- DIRECTIONS FOR THIS TASK: Among the entries below, how many lines have the string "trace" in them? Only the number should be given.

- MATERIAL SUPPLIED:
(** Everything before [jack_activate]. *)
Definition setup : M unit :=
  open_client ;;;
  register_input_ports ;;;
  register_output_ports.

(** [int main (int argc, char *argv[])] *)
Definition main (argc : Z) (argv : list string) : M Z :=
  setup ;;;
  run_client.

(** The state the process starts in: [jack_client] is NULL and both vectors
    are empty; the server and the memory are whatever they are. *)
Definition initial_world (s : Srv) (pb : gmap Port Addr)
    (bufs : gmap Addr (list jack_default_audio_sample_t)) : World :=
  mkWorld None [] [] s pb bufs [].

End Program.

Arguments World Srv : clear implicits.
Arguments Outcome Srv A : clear implicits.
Arguments M Srv A : clear implicits.
Arguments Returned {Srv A} a w.
Arguments Exited {Srv A} code w.
Arguments Undefined {Srv A}.
Arguments OutOfFuel {Srv A}.

(** ** A concrete server to run the program against

    The simulated server hands out port handles 1, 2, 3, ... and can be told
    to refuse the connection, to refuse the registration call number
    [sim_fail_register], or to refuse activation. *)
Module Sim.

Record State := mkState {
  sim_open_ok : bool;
  sim_status : N;
  sim_fail_register : option N;
  sim_activate : Z;
  sim_registered : N
}.

#[global] Instance server : JackServer State := {
  srv_client_open _ _ _ s :=
    ((if sim_open_ok s then Some 7 else None, sim_status s), s);
  srv_get_client_name _ s := ("jack_large_number_ports-01"%string, s);
  srv_set_process_callback _ s := s;
  srv_on_shutdown _ s := s;
  srv_get_sample_rate _ s := (48000, s);
  srv_port_register _ _ _ _ _ s :=
    if decide (sim_fail_register s = Some (sim_registered s))
    then (None, s)
    else (Some (sim_registered s + 1),
          mkState (sim_open_ok s) (sim_status s) (sim_fail_register s)
                  (sim_activate s) (sim_registered s + 1));
  srv_activate _ s := (sim_activate s, s);
  srv_deactivate _ s := s;
  srv_client_close _ s := s
}.

(** The values of <jack/types.h>. *)
Definition hdr : JackHeader := {|
  JackNameNotUnique := 4;
  JackServerStarted := 8;
  JackServerFailed := 16;
  JACK_DEFAULT_AUDIO_TYPE := "32 bit float mono audio"
|}.

Definition good : State := mkState true 0 None 0 0.
Definition no_server : State := mkState false 17 None 0 0.
Definition port_limit (k : N) : State := mkState true 0 (Some k) 0 0.
Definition no_activation : State := mkState true 0 None (-1) 0.

Definition start (s : State) : World State := initial_world s ∅ ∅.

(** The sample memory of a processing cycle: ports 1..1024 are the inputs,
    1025..2048 the outputs, and port [p] has a buffer of four samples at
    address [4096 + p]. *)
Definition ins : list Port := N.of_nat <$> seq 1 1024.
Definition outs : list Port := N.of_nat <$> seq 1025 1024.

Definition port_map : gmap Port Addr :=
  list_to_map ((λ p, (p, 4096 + p)) <$> (ins ++ outs)).

Definition memory : gmap Addr (list jack_default_audio_sample_t) :=
  list_to_map ((λ p, (4096 + p, [p; p + 10000; p + 20000; p + 30000])) <$> (ins ++ outs)).

(** Where a run against server [s] stands after [setup], and where it ends. *)
Definition after_setup (s : State) : World State :=
  match setup hdr (start s) with
  | Returned _ w => w
  | _ => start s
  end.

Definition final (s : State) : World State :=
  match main hdr 0 [] (start s) with
  | Returned _ w | Exited _ w => w
  | _ => start s
  end.

(** A processing cycle of the client that [setup] built. *)
Definition cycle : World State :=
  let w := after_setup good in
  mkWorld (jack_client w) (input_ports w) (output_ports w) (srv w)
          port_map memory (trace w).

(** Cycles in which ports share a buffer.  In [shared], input port 0 reads
    the buffer of output port 1 (address 5122) and input port 3 that of
    output port 2 (address 5123); in [twin], output ports 0 and 1 both write
    to the buffer at address 5121.  Everything else is as in [cycle]. *)
Definition shared_map : gmap Port Addr := <[1 := 5122]> (<[4 := 5123]> port_map).

Definition shared : World State :=
  let w := after_setup good in
  mkWorld (jack_client w) (input_ports w) (output_ports w) (srv w)
          shared_map memory (trace w).

Definition after_shared : World State :=
  match process 3 0 shared with
  | Returned _ w => w
  | _ => shared
  end.

Definition twin_map : gmap Port Addr := <[1026 := 5121]> port_map.

Definition twin : World State :=
  let w := after_setup good in
  mkWorld (jack_client w) (input_ports w) (output_ports w) (srv w)
          twin_map memory (trace w).

Definition after_twin : World State :=
  match process 3 0 twin with
  | Returned _ w => w
  | _ => twin
  end.

End Sim.

(** ** Vocabulary for the statements *)
Section Vocabulary.

Context {Srv : Type}.
Implicit Types (w : World Srv) (i : N) (a : Addr).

- SOLUTION: 3